Stored data entries
(* ===== verification/Cli.v ===== *)
(** * The command line client

    Models [cli/*.{h,cc}]: the client reads a configuration file, turns it into a
    task request ([BuildRequestWithTaskConfig]) or into requests that register data
    sets, submits it, polls the scheduler's node until the task has ended
    ([CheckTaskStauts]), downloads the results and saves them.  The JSON reader and
    printer are the library's; an exception of the library ends a function with
    [FAIL], an access to a missing member of a constant value is undefined. *)

From Stdlib Require Import Ascii String ZArith Lia SpecFloat.
From stdpp Require Import base tactics list option gmap strings sorting.
From S2P Require Import Prelude ModArith Machine Doubles StrUtil Json Common Psi PsiTask MetaService Worker NodeImpl Dispatch.

Local Open Scope Z_scope.

(** ** JSON values, as the client reads them *)

(** [operator[]] of a constant value. *)
Definition jat (j : json) (key : string) : res json :=
  match j with JObject l => or_undef (find_member (chars key) l) | _ => Throw end.

Definition get_text (j : json) : res str := match j with JString s => Ret s | _ => Throw end.
Definition get_bool (j : json) : res bool := match j with JBool b => Ret b | _ => Throw end.

(** [get<int64_t>], [get<double>] and [get<float>]; only the last takes a boolean. *)
Definition get_i64 (j : json) : res Z :=
  match j with
  | JInt z => Ret (wrap z)
  | JNumber d => match d_trunc d with Some z => if in_i64 z then Ret z else Undef | None => Undef end
  | _ => Throw
  end.
Definition get_double (j : json) : res double :=
  match j with JInt z => Ret (d_of_int z) | JNumber d => Ret d | _ => Throw end.

(** Rounding to binary32. *)
Definition to_float (d : double) : double :=
  match d with S754_finite s m e => binary_normalize 24 128 (if s then - Z.pos m else Z.pos m) e s | _ => d end.
Definition get_float (j : json) : res double :=
  match j with
  | JInt z => Ret (binary_normalize 24 128 z 0 false)
  | JNumber d => Ret (to_float d)
  | JBool b => Ret (binary_normalize 24 128 (if b then 1 else 0) 0 false)
  | _ => Throw
  end.

Definition jelements (j : json) : list json := (MetaService.items j).*2.

(** ** Parameters *)

Section Text.
Context (dump : json -> str).

(** [fillParamByArray] and [fillParamByScalar]: an unknown type sets no value. *)
Definition fillParamByArray (value_type : str) (obj : json) : res ParamValue :=
  let l := jelements obj in
  v ← (if decide (value_type = chars "STRING") then value_string_array <$> mapM get_text l
       else if decide (value_type = chars "INT32") then value_int32_array <$> mapM json_int l
       else if decide (value_type = chars "INT64") then value_int64_array <$> mapM get_i64 l
       else if decide (value_type = chars "BOOL") then value_bool_array <$> mapM get_bool l
       else if decide (value_type = chars "FLOAT") then value_float_array <$> mapM get_float l
       else if decide (value_type = chars "DOUBLE") then value_double_array <$> mapM get_double l
       else if decide (value_type = chars "OBJECT") then Ret (value_string_array (dump <$> l))
       else Ret value_other);
  Ret (PV v true).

◆ **Problem details**: This exercise calls for the entries to be restated exactly.

◆ **Solved problem**:
(* ===== verification/Cli.v ===== *)
(** * The command line client

    Models [cli/*.{h,cc}]: the client reads a configuration file, turns it into a
    task request ([BuildRequestWithTaskConfig]) or into requests that register data
    sets, submits it, polls the scheduler's node until the task has ended
    ([CheckTaskStauts]), downloads the results and saves them.  The JSON reader and
    printer are the library's; an exception of the library ends a function with
    [FAIL], an access to a missing member of a constant value is undefined. *)

From Stdlib Require Import Ascii String ZArith Lia SpecFloat.
From stdpp Require Import base tactics list option gmap strings sorting.
From S2P Require Import Prelude ModArith Machine Doubles StrUtil Json Common Psi PsiTask MetaService Worker NodeImpl Dispatch.

Local Open Scope Z_scope.

(** ** JSON values, as the client reads them *)

(** [operator[]] of a constant value. *)
Definition jat (j : json) (key : string) : res json :=
  match j with JObject l => or_undef (find_member (chars key) l) | _ => Throw end.

Definition get_text (j : json) : res str := match j with JString s => Ret s | _ => Throw end.
Definition get_bool (j : json) : res bool := match j with JBool b => Ret b | _ => Throw end.

(** [get<int64_t>], [get<double>] and [get<float>]; only the last takes a boolean. *)
Definition get_i64 (j : json) : res Z :=
  match j with
  | JInt z => Ret (wrap z)
  | JNumber d => match d_trunc d with Some z => if in_i64 z then Ret z else Undef | None => Undef end
  | _ => Throw
  end.
Definition get_double (j : json) : res double :=
  match j with JInt z => Ret (d_of_int z) | JNumber d => Ret d | _ => Throw end.

(** Rounding to binary32. *)
Definition to_float (d : double) : double :=
  match d with S754_finite s m e => binary_normalize 24 128 (if s then - Z.pos m else Z.pos m) e s | _ => d end.
Definition get_float (j : json) : res double :=
  match j with
  | JInt z => Ret (binary_normalize 24 128 z 0 false)
  | JNumber d => Ret (to_float d)
  | JBool b => Ret (binary_normalize 24 128 (if b then 1 else 0) 0 false)
  | _ => Throw
  end.

Definition jelements (j : json) : list json := (MetaService.items j).*2.

(** ** Parameters *)

Section Text.
Context (dump : json -> str).

(** [fillParamByArray] and [fillParamByScalar]: an unknown type sets no value. *)
Definition fillParamByArray (value_type : str) (obj : json) : res ParamValue :=
  let l := jelements obj in
  v ← (if decide (value_type = chars "STRING") then value_string_array <$> mapM get_text l
       else if decide (value_type = chars "INT32") then value_int32_array <$> mapM json_int l
       else if decide (value_type = chars "INT64") then value_int64_array <$> mapM get_i64 l
       else if decide (value_type = chars "BOOL") then value_bool_array <$> mapM get_bool l
       else if decide (value_type = chars "FLOAT") then value_float_array <$> mapM get_float l
       else if decide (value_type = chars "DOUBLE") then value_double_array <$> mapM get_double l
       else if decide (value_type = chars "OBJECT") then Ret (value_string_array (dump <$> l))
       else Ret value_other);
  Ret (PV v true).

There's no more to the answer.